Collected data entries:

Lemma deserialise_events_delivers_witness :
  let l1 := [slot_record "a" 1; [("event", PStr "topic")]] in
  let r := slot_record "b" 2 in
  let l2 := [[("name", PStr "no tag")]] in
  exists evs1 w1 o w2 evs2,
    deserialise_events (DT := string_datetime) l1 demo_world = (Ok evs1, w1) /\
    (if dict_contains r "event" then from_parameters r None w1 = (Ok o, w2)
     else o = None /\ w2 = w1) /\
    deserialise_events l2 (if dict_contains r "event" then ignored o w2 else w2) =
      (Ok evs2, tick PNone (logged unable_to_parse (tick PNone demo_world))) /\
    [SlotSet (PStr "a") (PInt 1) (new_base PNone PNone demo_world);
     SlotSet (PStr "b") (PInt 2)
       (new_base PNone PNone (logged unable_to_parse (tick PNone demo_world)))] =
      evs1 ++ option_list o ++ evs2 /\
    (forall e, o = Some e ->
       [SlotSet (PStr "a") (PInt 1) (new_base PNone PNone demo_world);
        SlotSet (PStr "b") (PInt 2)
          (new_base PNone PNone (logged unable_to_parse (tick PNone demo_world)))]
         !! length evs1 = Some e).
Proof.
  intros l1 r l2.
  exact (deserialise_events_delivers (DT := string_datetime) l1 r l2 demo_world _ _
           eq_refl).
Defined.

Lemma deserialise_events_as_dict_witness :
  deserialise_events (as_dict <$> [demo_user; demo_slot; demo_reminder]) demo_world =
  (Ok [demo_user; demo_slot; demo_reminder], demo_world).
Proof.
  apply (deserialise_events_as_dict [demo_user; demo_slot; demo_reminder] demo_world).
  repeat constructor; by vm_compute.
Defined.

Lemma from_parameters_reencode_witness : PStr "a" = param (slot_record "a" 1) "name".
Proof.
  apply (from_parameters_reencode (DT := string_datetime) (slot_record "a" 1) None
           demo_world (SlotSet (PStr "a") (PInt 1) (new_base PNone PNone demo_world))
           (tick PNone demo_world) "name" (PStr "a"));
    (reflexivity || discriminate).
Defined.

(** A timestamp [0] of the record is not written back: the event holds
    a clock reading. *)
Example reencode_falsy_timestamp :
  let p := [("event", PStr "restart"); ("timestamp", PInt 0)] in
  exists e, from_parameters (DT := string_datetime) p None demo_world =
              (Ok (Some e), tick (PInt 0) demo_world) /\
            dict_get (as_dict e) "timestamp" = Some (PFloat (w_clock demo_world 0)) /\
            param p "timestamp" = PInt 0.
Proof. by eexists. Qed.

Lemma from_parameters_idempotent_witness :
  let e := SlotSet (DT := string_datetime) (PStr "a") (PInt 1)
             (new_base PNone PNone demo_world) in
  from_parameters (as_dict e) None demo_world = (Ok (Some e), demo_world).
Proof.
  apply (from_parameters_idempotent (DT := string_datetime)
           (slot_record "a" 1) CSlotSet demo_world _ (tick PNone demo_world) demo_world);
    (reflexivity || discriminate).
Defined.

Lemma from_parameters_errors_witness :
  demo_world = demo_world /\
  (AttributeError "get" = ValueError (UnknownEventName (PStr "user")) \/
   AttributeError "get" = AttributeError "get" \/
   dt_parse (DateTimeLib := string_datetime) PNone = Raise (AttributeError "get")).
Proof.
  by apply (from_parameters_errors (DT := string_datetime)
              [("event", PStr "user")] None demo_world (AttributeError "get") demo_world).
Defined.

Lemma from_parameters_total_witness :
  exists e, from_parameters (DT := string_datetime) [("event", PStr "slot")] None demo_world =
              (Ok (Some e), tick PNone demo_world) /\
            class_of e = CSlotSet.
Proof.
  apply (from_parameters_total (DT := string_datetime) [("event", PStr "slot")] CSlotSet);
    (reflexivity || discriminate || compute_done).
Defined.

Lemma deserialise_events_skip_witness :
  deserialise_events (DT := string_datetime)
    [[("event", PStr "topic")]; slot_record "a" 1] demo_world =
  deserialise_events [slot_record "a" 1] (logged unable_to_parse demo_world).
Proof.
  apply (deserialise_events_skip (DT := string_datetime)
           [("event", PStr "topic")] [slot_record "a" 1] demo_world).
  by right.
Defined.

Lemma deserialise_events_length_witness : length [demo_slot] <= length [as_dict demo_slot].
Proof.
  by apply (deserialise_events_length [as_dict demo_slot] demo_world [demo_slot] demo_world).
Defined.

Lemma as_dict_inj_witness : demo_slot = demo_slot.
Proof. by apply (as_dict_inj demo_slot demo_slot). Defined.

Lemma payload_lost_witness :
  from_parameters (as_dict (ReminderCancelled (DT := string_datetime) (PStr "ping") demo_base))
      None demo_world =
    (Ok (Some (ReminderCancelled PNone demo_base)), demo_world) /\
  from_parameters (as_dict (StoryExported (DT := string_datetime) (PStr "out.md") demo_base))
      None demo_world =
    (Ok (Some (StoryExported PNone demo_base)), demo_world).
Proof.
  by apply (payload_lost (DT := string_datetime) (PStr "ping") (PStr "out.md")
              demo_base demo_world).
Defined.

Lemma slot_events_lookup_witness :
  slot_events (DT := string_datetime) [("a", PInt 1); ("b", PInt 2)] demo_world !! 1 =
  Some (SlotSet (PStr "b") (PInt 2)
          {| timestamp := PFloat (w_clock demo_world (1 + w_ticks demo_world));
             _metadata := Some (PDict []) |}).
Proof.
  by apply (slot_events_lookup (DT := string_datetime)
              [("a", PInt 1); ("b", PInt 2)] demo_world 1 "b" (PInt 2)).
Defined.
(* ===== verification/Logging.v ===== *)
(** * Logging: what the module writes to its logger

    The module logs two warnings: [deserialise_events] for a record
    that has the key [event] and decodes to nothing, and
    [Event._from_parameters] when [_from_story_string] returns more
    than one event.  Both are calls of [logger_warning], which appends
    a record to the log of the world; [log_text] is the text of a
    record.

    The theorems account for the log of [deserialise_events]: one
    warning for each record whose tag is [None] or the legacy tag, no
    other record, and as many events and warnings together as there are
    records with a tag.  The warning of [Event._from_parameters] is
    never logged from [Event.from_parameters], because the one class
    whose story decoder returns several events decodes dictionaries by
    a method of its own. *)

From S2P Require Import Prelude PyDict PyValue Runtime Events Registry DictCodec Display.

(** [len([r for r in l if f(r)])]. *)
Definition count {A} (f : A -> bool) (l : list A) : nat :=
  length (filter (fun x => Is_true (f x)) l).

(** The records [deserialise_events] decodes: those with the key
    [event]. *)
Definition tagged (r : pydict pyval) : bool := dict_contains r "event".

(** The records [deserialise_events] warns about: the tag is [None] or
    the legacy tag. *)
Definition unparsed (r : pydict pyval) : bool :=
  tagged r &&
  (is_none (param r "event") || bool_decide (param r "event" = PStr "topic")).

Section logging.
Context {DT : DateTimeLib} {FM : Formatter}.

(** The text of a record: the f-string with [str] of each value in its
    place. *)
Definition log_text (r : LogRecord) : result exn string :=
  py_format (log_msg r) (py_str <$> log_args r).

(** ** Counting *)

Lemma count_cons {A} (f : A -> bool) x l :
  count f (x :: l) = (if f x then 1 else 0) + count f l.
Proof. unfold count. rewrite filter_cons. by destruct (f x). Qed.

Lemma unparsed_tagged r : unparsed r = true -> tagged r = true.
Proof. unfold unparsed. by intros [? _]%andb_true_iff. Qed.

(** ** The decoders of one record log nothing *)

Lemma decode_ref_log c p w : w_log (decode_ref c p w).2 = w_log w.
Proof.
  unfold decode_ref. destruct c; simpl; rewrite ?tick_log; try done.
  - destruct (param p "parse_data"); simpl; by rewrite ?tick_log.
  - destruct (dt_parse _); simpl; by rewrite ?tick_log, ?draw_log.
Qed.

Lemma from_parameters_log p d w : w_log (from_parameters p d w).2 = w_log w.
Proof.
  destruct (from_parameters_cases p d w) as [[-> _]|[(c & -> & _)|(x & -> & _)]];
    [done|apply decode_ref_log|done].
Qed.

(** A record decodes to nothing exactly when its tag is [None] or the
    legacy tag. *)
Lemma from_parameters_None p w o w' :
  tagged p = true -> from_parameters p None w = (Ok o, w') ->
  o = None <-> unparsed p = true.
Proof.
  intros Ht. unfold unparsed. rewrite Ht. simpl.
  rewrite orb_true_iff, bool_decide_eq_true.
  destruct (from_parameters_cases p None w)
    as [[-> Hs]|[(c & -> & Hr)|(x & -> & _)]]; [| |done].
  - intros [= <- _]. split; [intros _|done].
    destruct Hs as [Hn|Hr%resolve_None]; auto.
  - intros [e ->]%decode_ref_Some. split; [done|].
    intros [Hn|Hp]; [revert Hn Hr; by destruct (param p "event")|].
    rewrite Hp in Hr. by destruct c.
Qed.

(** ** The log of a list of records *)

(** Whatever [deserialise_events] returns, all it logs is the warning
    for a record that decodes to nothing. *)
Lemma deserialise_events_log_only l w :
  exists n, w_log (deserialise_events l w).2 = w_log w ++ replicate n unable_to_parse.
Proof.
  revert w. induction l as [|r l IH]; intros w; [exists 0; by rewrite app_nil_r|].
  rewrite deserialise_events_cons. destruct (dict_contains r "event"); [|apply IH].
  pose proof (from_parameters_log r None w) as Hw.
  destruct (from_parameters r None w) as [[o|x] w1]; simpl in Hw;
    [|exists 0; by rewrite app_nil_r].
  destruct (IH (ignored o w1)) as [n Hn].
  destruct (deserialise_events l _) as [[evs|x] w2]; simpl in *; rewrite Hn;
    (destruct o; simpl; rewrite Hw; [by exists n|exists (S n)]);
    by rewrite <- app_assoc.
Qed.

(** When it returns, it has logged one warning for each record whose
    tag is [None] or the legacy tag, and every record with a tag has
    given an event or a warning. *)
Lemma deserialise_events_log_ok l w evs w' :
  deserialise_events l w = (Ok evs, w') ->
  w_log w' = w_log w ++ replicate (count unparsed l) unable_to_parse /\
  length evs + count unparsed l = count tagged l.
Proof.
  revert w evs. induction l as [|r l IH]; intros w evs.
  - intros [= <- <-]. by rewrite app_nil_r.
  - rewrite deserialise_events_cons, !count_cons.
    pose proof (unparsed_tagged r) as Hu. unfold tagged in *.
    destruct (dict_contains r "event") eqn:Ht;
      [|destruct (unparsed r); [by discriminate Hu|apply IH]].
    pose proof (from_parameters_log r None w) as Hw.
    destruct (from_parameters r None w) as [[o|x] w1] eqn:Hd; [|done]. simpl in Hw.
    apply (from_parameters_None r w o w1 Ht) in Hd.
    destruct (deserialise_events l _) as [[evs1|x] w2] eqn:Hl; [|done].
    intros [= <- <-]. apply IH in Hl as [-> <-]. rewrite length_app.
    destruct o as [e|]; simpl.
    + rewrite Hw. destruct (unparsed r); [by destruct Hd as [_ Hd]; discriminate Hd|done].
    + rewrite (proj1 Hd eq_refl), Hw. simpl. rewrite <- app_assoc. split; [done|lia].
Qed.

(** The text of the warning of [deserialise_events] names no record. *)
Lemma unable_to_parse_text :
  log_text unable_to_parse =
  Ok "Unable to parse event 'None' while deserialising. The event will be ignored.".
Proof. unfold log_text. simpl. by rewrite py_str_none. Qed.

(** C29: when [deserialise_events] returns, it has logged one warning
    for each record whose tag is [None] or the legacy tag [topic] and
    nothing else, so the warning of [Event._from_parameters] is never
    logged; the events returned and the warnings logged are together as
    many as the records with the key [event]; and the text of the
    warning is the same for every record: it prints the result [None]
    of the decoder in place of the record. *)
Theorem deserialise_events_log l w evs w' :
  deserialise_events l w = (Ok evs, w') ->
  w_log w' = w_log w ++ replicate (count unparsed l) unable_to_parse /\
  length evs + count unparsed l = count tagged l /\
  log_text unable_to_parse =
  Ok "Unable to parse event 'None' while deserialising. The event will be ignored.".
Proof.
  intros [Hlog Hn]%deserialise_events_log_ok. auto using unable_to_parse_text.
Qed.

End logging.

(** ** The theorems at concrete records *)

Lemma deserialise_events_log_witness :
  let l := [[("event", PStr "topic")]; slot_record "a" 1; [("name", PStr "b")]] in
  let w' := tick PNone (logged unable_to_parse demo_world) in
  w_log w' = w_log demo_world ++ replicate (count unparsed l) unable_to_parse /\
  1 + count unparsed l = count tagged l /\
  log_text unable_to_parse =
  Ok "Unable to parse event 'None' while deserialising. The event will be ignored.".
Proof.
  intros l w'.
  exact (deserialise_events_log (DT := string_datetime) l demo_world
           [SlotSet (PStr "a") (PInt 1)
              (new_base PNone PNone (logged unable_to_parse demo_world))] w' eq_refl).
Defined.

(** The warning of [Event._from_parameters] is logged when the method is
    run for the class whose story decoder returns several events; that
    class overrides the method. *)
Example multiple_events_warning :
  let p := [("a", PInt 1); ("b", PInt 2)] in
  w_log (Event_from_parameters (DT := string_datetime) CSlotSet p demo_world).2 =
    [{| log_msg := multiple_events_msg; log_args := [PDict p] |}] /\
  w_log (cls_from_parameters (DT := string_datetime) CSlotSet p demo_world).2 = [].
Proof. by split. Qed.
(* ===== verification/Aliasing.v ===== *)
(** * Aliasing: the methods that build dictionaries, run on the store

    [as_dict] and [BotUttered.message] build their result by assignment:
    [as_dict] creates a dictionary and updates it in place, and
    [message] copies the data of the event and writes into the copy.
    The results hold references to the objects of the event.  This file
    runs these methods on the store of [Store.v].

    An event object here is a value of [SEvent]: the constructors of
    [Event] with attributes that are scalars or references ([sval]).
    [abs_event] reads such an object back as an [Event], given the trees
    of the objects of the store.  [s_metadata_prop] is the property
    [metadata]; [s_Event_as_dict] is [Event.as_dict], [s_X_as_dict] the
    override of class [X], [s_as_dict] the method of the class of the
    event, and [s_BotUttered_message] the property [BotUttered.message].
    A dictionary display that is passed to [update] and dropped is not
    allocated: its entries are the argument of [s_update_entries].

    The theorems show, for an event whose attribute [_metadata] is
    there: each method leaves every object of the store as it was and
    adds exactly one, its result; the result read back as a tree is the
    dictionary that the tree model computes ([as_dict],
    [BotUttered_message]); and the result holds the very references of
    the event, so that a change made through the result is a change of
    the event. *)

From S2P Require Import Prelude PyDict PyValue Runtime Events Message DictCodec Store.

Section aliasing.
Context {DT : DateTimeLib}.

(** ** Event objects in the store *)

Record SBase := {
  s_timestamp : sval;
  s_metadata : option sval;
}.

Inductive SEvent :=
| SBareEvent (b : SBase)
| SUserUttered (text intent entities : sval)
    (input_channel message_id : option sval) (parse_data : sval) (b : SBase)
| SBotUttered (text data : sval) (b : SBase)
| SSlotSet (key value : sval) (b : SBase)
| SRestarted (b : SBase)
| SUserUtteranceReverted (b : SBase)
| SAllSlotsReset (b : SBase)
| SReminderScheduled (action_name : sval) (trigger_date_time : datetime)
    (kill_on_user_message name : sval) (b : SBase)
| SReminderCancelled (action_name : sval) (b : SBase)
| SActionReverted (b : SBase)
| SStoryExported (path : sval) (b : SBase)
| SFollowupAction (action_name : sval) (b : SBase)
| SConversationPaused (b : SBase)
| SConversationResumed (b : SBase)
| SActionExecuted (action_name : sval) (policy confidence : option sval)
    (unpredictable : bool) (b : SBase)
| SAgentUttered (text data : sval) (b : SBase)
| SForm (name : sval) (b : SBase)
| SFormValidation (validate : sval) (b : SBase)
| SActionExecutionRejected (action_name policy confidence : sval) (b : SBase).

What you are asked to do: Take the entries above and copy out all lines with the string "objects".

Result below:
    The results hold references to the objects of the event.  This file
    of the objects of the store.  [s_metadata_prop] is the property
(** ** Event objects in the store *)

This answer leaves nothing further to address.